Top of DATA PROVIDED
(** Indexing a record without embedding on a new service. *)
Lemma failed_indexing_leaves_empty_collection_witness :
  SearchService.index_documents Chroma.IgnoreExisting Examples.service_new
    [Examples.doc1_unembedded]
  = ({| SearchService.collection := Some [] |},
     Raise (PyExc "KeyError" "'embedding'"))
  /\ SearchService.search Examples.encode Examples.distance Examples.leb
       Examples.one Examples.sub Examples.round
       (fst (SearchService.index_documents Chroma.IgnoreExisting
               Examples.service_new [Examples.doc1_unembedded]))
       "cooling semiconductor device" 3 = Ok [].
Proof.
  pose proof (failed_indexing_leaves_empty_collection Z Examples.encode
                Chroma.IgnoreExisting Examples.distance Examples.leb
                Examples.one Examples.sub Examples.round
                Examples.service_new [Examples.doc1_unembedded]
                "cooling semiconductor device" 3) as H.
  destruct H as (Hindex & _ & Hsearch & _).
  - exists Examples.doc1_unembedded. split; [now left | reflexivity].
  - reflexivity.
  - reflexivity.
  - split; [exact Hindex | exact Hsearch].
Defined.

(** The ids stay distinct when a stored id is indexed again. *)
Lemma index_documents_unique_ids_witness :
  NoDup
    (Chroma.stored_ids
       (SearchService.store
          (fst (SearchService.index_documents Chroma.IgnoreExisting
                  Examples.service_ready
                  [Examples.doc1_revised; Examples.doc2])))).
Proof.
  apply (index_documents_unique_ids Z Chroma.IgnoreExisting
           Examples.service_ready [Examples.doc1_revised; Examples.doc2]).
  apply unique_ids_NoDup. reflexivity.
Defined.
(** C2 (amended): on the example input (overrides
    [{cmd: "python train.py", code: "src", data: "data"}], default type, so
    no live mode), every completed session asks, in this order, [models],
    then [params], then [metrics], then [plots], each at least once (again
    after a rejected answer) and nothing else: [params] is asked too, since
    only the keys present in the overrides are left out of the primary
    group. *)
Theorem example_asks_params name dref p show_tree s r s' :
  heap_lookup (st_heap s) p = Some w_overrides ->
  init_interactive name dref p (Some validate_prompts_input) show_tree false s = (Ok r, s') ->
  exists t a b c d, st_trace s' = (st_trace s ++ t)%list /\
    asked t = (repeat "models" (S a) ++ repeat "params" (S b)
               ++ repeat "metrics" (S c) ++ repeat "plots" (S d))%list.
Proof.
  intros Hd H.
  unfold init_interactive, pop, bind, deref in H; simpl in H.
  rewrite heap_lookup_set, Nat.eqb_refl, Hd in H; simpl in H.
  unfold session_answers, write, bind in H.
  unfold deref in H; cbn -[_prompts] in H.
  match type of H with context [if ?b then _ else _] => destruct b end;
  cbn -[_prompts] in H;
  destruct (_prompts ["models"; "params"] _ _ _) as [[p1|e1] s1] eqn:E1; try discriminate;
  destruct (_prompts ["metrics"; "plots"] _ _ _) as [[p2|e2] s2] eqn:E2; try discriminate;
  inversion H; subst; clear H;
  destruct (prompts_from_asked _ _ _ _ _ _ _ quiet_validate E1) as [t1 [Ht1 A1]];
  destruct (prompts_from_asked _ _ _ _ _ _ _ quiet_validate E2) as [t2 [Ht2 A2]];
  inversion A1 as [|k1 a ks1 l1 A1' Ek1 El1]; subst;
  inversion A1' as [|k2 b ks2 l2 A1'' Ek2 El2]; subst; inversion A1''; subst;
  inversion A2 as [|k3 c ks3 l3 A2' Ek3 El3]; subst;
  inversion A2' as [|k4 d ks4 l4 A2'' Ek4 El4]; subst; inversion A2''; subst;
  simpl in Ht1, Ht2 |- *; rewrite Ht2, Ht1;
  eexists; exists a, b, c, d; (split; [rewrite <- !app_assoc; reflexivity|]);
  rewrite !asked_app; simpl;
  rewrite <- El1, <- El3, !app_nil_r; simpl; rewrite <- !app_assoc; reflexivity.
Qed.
Bottom of DATA PROVIDED
TASK INSTRUCTIONS
Reproduce every entry shown above, precisely as it stands.

ANSWER BOX
(** Indexing a record without embedding on a new service. *)
Lemma failed_indexing_leaves_empty_collection_witness :
  SearchService.index_documents Chroma.IgnoreExisting Examples.service_new
    [Examples.doc1_unembedded]
  = ({| SearchService.collection := Some [] |},
     Raise (PyExc "KeyError" "'embedding'"))
  /\ SearchService.search Examples.encode Examples.distance Examples.leb
       Examples.one Examples.sub Examples.round
       (fst (SearchService.index_documents Chroma.IgnoreExisting
               Examples.service_new [Examples.doc1_unembedded]))
       "cooling semiconductor device" 3 = Ok [].
Proof.
  pose proof (failed_indexing_leaves_empty_collection Z Examples.encode
                Chroma.IgnoreExisting Examples.distance Examples.leb
                Examples.one Examples.sub Examples.round
                Examples.service_new [Examples.doc1_unembedded]
                "cooling semiconductor device" 3) as H.
  destruct H as (Hindex & _ & Hsearch & _).
  - exists Examples.doc1_unembedded. split; [now left | reflexivity].
  - reflexivity.
  - reflexivity.
  - split; [exact Hindex | exact Hsearch].
Defined.

(** The ids stay distinct when a stored id is indexed again. *)
Lemma index_documents_unique_ids_witness :
  NoDup
    (Chroma.stored_ids
       (SearchService.store
          (fst (SearchService.index_documents Chroma.IgnoreExisting
                  Examples.service_ready
                  [Examples.doc1_revised; Examples.doc2])))).
Proof.
  apply (index_documents_unique_ids Z Chroma.IgnoreExisting
           Examples.service_ready [Examples.doc1_revised; Examples.doc2]).
  apply unique_ids_NoDup. reflexivity.
Defined.
(** C2 (amended): on the example input (overrides
    [{cmd: "python train.py", code: "src", data: "data"}], default type, so
    no live mode), every completed session asks, in this order, [models],
    then [params], then [metrics], then [plots], each at least once (again
    after a rejected answer) and nothing else: [params] is asked too, since
    only the keys present in the overrides are left out of the primary
    group. *)
Theorem example_asks_params name dref p show_tree s r s' :
  heap_lookup (st_heap s) p = Some w_overrides ->
  init_interactive name dref p (Some validate_prompts_input) show_tree false s = (Ok r, s') ->
  exists t a b c d, st_trace s' = (st_trace s ++ t)%list /\
    asked t = (repeat "models" (S a) ++ repeat "params" (S b)
               ++ repeat "metrics" (S c) ++ repeat "plots" (S d))%list.
Proof.
  intros Hd H.
  unfold init_interactive, pop, bind, deref in H; simpl in H.
  rewrite heap_lookup_set, Nat.eqb_refl, Hd in H; simpl in H.
  unfold session_answers, write, bind in H.
  unfold deref in H; cbn -[_prompts] in H.
  match type of H with context [if ?b then _ else _] => destruct b end;
  cbn -[_prompts] in H;
  destruct (_prompts ["models"; "params"] _ _ _) as [[p1|e1] s1] eqn:E1; try discriminate;
  destruct (_prompts ["metrics"; "plots"] _ _ _) as [[p2|e2] s2] eqn:E2; try discriminate;
  inversion H; subst; clear H;
  destruct (prompts_from_asked _ _ _ _ _ _ _ quiet_validate E1) as [t1 [Ht1 A1]];
  destruct (prompts_from_asked _ _ _ _ _ _ _ quiet_validate E2) as [t2 [Ht2 A2]];
  inversion A1 as [|k1 a ks1 l1 A1' Ek1 El1]; subst;
  inversion A1' as [|k2 b ks2 l2 A1'' Ek2 El2]; subst; inversion A1''; subst;
  inversion A2 as [|k3 c ks3 l3 A2' Ek3 El3]; subst;
  inversion A2' as [|k4 d ks4 l4 A2'' Ek4 El4]; subst; inversion A2''; subst;
  simpl in Ht1, Ht2 |- *; rewrite Ht2, Ht1;
  eexists; exists a, b, c, d; (split; [rewrite <- !app_assoc; reflexivity|]);
  rewrite !asked_app; simpl;
  rewrite <- El1, <- El3, !app_nil_r; simpl; rewrite <- !app_assoc; reflexivity.
Qed.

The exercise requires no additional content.